You remember those Bugs Bunny cartoons where he'd stick a cork or something in Elmer Fudd's rifle and it would backfire into Fudd's face? We've seen the political version of that in Washington, DC this week.
(AP Photo/Susan Walsh)
In the three days since they originally took out a full-page ad in the New York Times deriding General David "Betray Us?" Petraeus, MoveOn.org is still the big media story of the week, nearly eclipsing the General's testimony. (Simply while writing this post, it's been covered on two of the three cable nets.)
It's a textbook case of media blowback, with the ad having given supporters of the "surge" a certain amount of rhetorical cover, or at least an opportunity to shift the focus of the discussion from the streets of Baghdad to the well-known activist group and bugaboo of the right.
Joe Klein at Time magazine wrote an article called "MoveOn.Infantile."
Chris Cilizza, Washington Post political wonk extraordinaire published a piece entitled "MoveOn.org: Momentum or Menace?"
Congresswoman Ileana Ros-Lehtinen (R-FL) took time out of her questioning on Monday to lambaste the ad.
The Kansas City Star even felt compelled to publish an editorial demanding an apology from MoveOn, "General Petraeus Deserves an Apology."
And as if that wasn't enough, the ultimate proof that MoveOn had overshot their target? Stephen Colbert mocked them on "The Colbert Report" last night.
Regardless of your politics or position on America's military involvement in Iraq, it's clear that the MoveOn.org ad – whether on its own or through Republican counterarguments – was a tactical failure for the Democrats and left, with Speaker of the House Nancy Pelosi (D-CA) denouncing the ad in a nationally-televised interview.
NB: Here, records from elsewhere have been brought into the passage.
(** [_recv_forward] *)
Definition recv_forward (phase : bool) : M unit :=
  let p := xorb phase second_half in
  if is_first_stage p then ret tt else
  update_cursors p incr_recv_f ;;
  let prev_or_next := if p then next_rank T else prev_rank T in
  tensors <- append_irecv prev_or_next ;;
  update_queues p (fun q => with_inp (inp q ++ [tensors]) q).

(** [_send_forward]; [self.to_free.extend(tensors)] iterates the batch. *)
Definition send_forward (phase : bool) : M unit :=
  let p := xorb phase second_half in
  if is_last_stage p then ret tt else
  s <- get ;;
  let chunk_id := send_f_id (sel p (cur s)) in
  update_cursors p incr_send_f ;;
  tensors <- lookup (out (sel p (chunks s))) chunk_id ;;
  append_isend (if p then prev_rank T else next_rank T) ;;
  s <- get ;;
  when (negb (return_outputs s)) (_ <- unpack tensors ;; ret tt).

(** [_recv_backward] *)
Definition recv_backward (phase : bool) : M unit :=
  s <- get ;;
  if forward_only s then ret tt else
  let p := xorb phase second_half in
  if is_last_stage p then ret tt else
  update_cursors p incr_recv_b ;;
  tensors <- append_irecv (if p then prev_rank T else next_rank T) ;;
  update_queues p (fun q => with_og (og q ++ [tensors]) q).

(** [_send_backward] *)
Definition send_backward (phase : bool) : M unit :=
  s <- get ;;
  if forward_only s then ret tt else
  let p := xorb phase second_half in
  if is_first_stage p then ret tt else
  let chunk_id := send_b_id (sel p (cur s)) in
  update_cursors p incr_send_b ;;
  s <- get ;;
  _ <- lookup (ig (sel p (chunks s))) chunk_id ;;
  l <- assign (ig (sel p (chunks s))) chunk_id None ;;
  update_queues p (with_ig l) ;;
  append_isend (if p then next_rank T else prev_rank T).

(** [_commit_and_wait_comm]; the batched exchange itself and the release
    of [to_free] (with its view assertion) act on tensors only. *)
Definition commit_and_wait_comm : M unit :=
  s <- get ;;
  match comm_ops s with
  | [] => ret tt
  | _ :: _ => modify (fun s => set_comm s [])
  end.

(** [_weight_chunk] *)
Definition weight_chunk : M unit :=
  s <- get ;;
  if forward_only s then ret tt else
  commit_and_wait_comm ;;
  wgs_pop.

(** [_forward_chunk] *)
Definition forward_chunk (phase recv send : bool) : M unit :=
  emit (EFwdChunk phase recv send) ;;
  when recv (recv_forward phase) ;;
  commit_and_wait_comm ;;
  forward_compute_chunk phase ;;
  when send (send_forward phase).

(** [_backward_chunk] *)
Definition backward_chunk (phase enable_zb recv send : bool) : M unit :=
  emit (EBwdChunk phase enable_zb recv send) ;;
  when recv (recv_backward phase) ;;
  commit_and_wait_comm ;;
  backward_compute_chunk phase enable_zb ;;
  when send (send_backward phase).

(** [_forward_backward_chunk] *)
Definition forward_backward_chunk (phase0 phase1 recv0 : bool) : M unit :=
  emit (EFwdBwdChunk phase0 phase1 recv0) ;;
  when recv0 (recv_forward phase0) ;;
  recv_backward phase1 ;;
  commit_and_wait_comm ;;
  forward_backward_compute_chunk phase0 phase1 ;;
  send_forward phase0 ;;
  send_backward phase1.

(* ------------------------------------------------------------------ *)
(** ** [step]: the eight phases *)

(** Step 1: nF0 *)
Definition phase1 (step_1 : nat) : M unit :=
  for_range step_1 (fun i => emit (EIter 1 i) ;; forward_chunk false true true).

(** Step 2: nF0F1 *)
Definition phase2 (step_2 : Z) : M unit :=
  recv_forward false ;;
  for_range (Z.to_nat step_2) (fun i =>
    emit (EIter 2 i) ;;
    forward_chunk false false (is_middle_rank T) ;;
    recv_forward false ;;
    forward_chunk true true (negb (is_middle_rank T) || (Z.of_nat i <? step_2 - 1)%Z) ;;
    when (negb (is_middle_rank T)) (send_forward false)).

(** Step 3: nB1W1F1 (zero bubble) *)
Definition phase3 (step_3 : nat) : M unit :=
  for_range step_3 (fun i =>
    emit (EIter 3 i) ;;
    backward_chunk true true true true ;;
    recv_forward true ;;
    weight_chunk ;;
    forward_chunk true false true).

(** Step 4 (main step): nF0B1F1B0 *)
Definition phase4 (step_4 : nat) : M unit :=
  for_range step_4 (fun i =>
    emit (EIter 4 i) ;;
    (if i =? 0 then
       if is_middle_rank T then
         emit EMiddleBranch ;;
         forward_chunk false false false ;;
         send_forward true ;;
         backward_chunk true false true false ;;
         send_forward false ;;
         send_backward true
       else forward_backward_chunk false true false
     else forward_backward_chunk false true true) ;;
    forward_backward_chunk true false true).

(** Step 5: nB1F1B0 *)
Definition phase5 (step_5 : nat) : M unit :=
  for_range step_5 (fun i =>
    emit (EIter 5 i) ;;
    backward_chunk true false true true ;;
    forward_backward_chunk true false true).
In a week where Americans could have been focusing in on troop levels, progress and benchmarks, MoveOn.org gave the General's supporters a ready-made talking point. Rather than discuss how 53 percent of Americans expected Petraeus to give an overly rosy depiction of the surge, Petraeus and his supporters were able to get out of their defensive crouch and move the debate in their favor.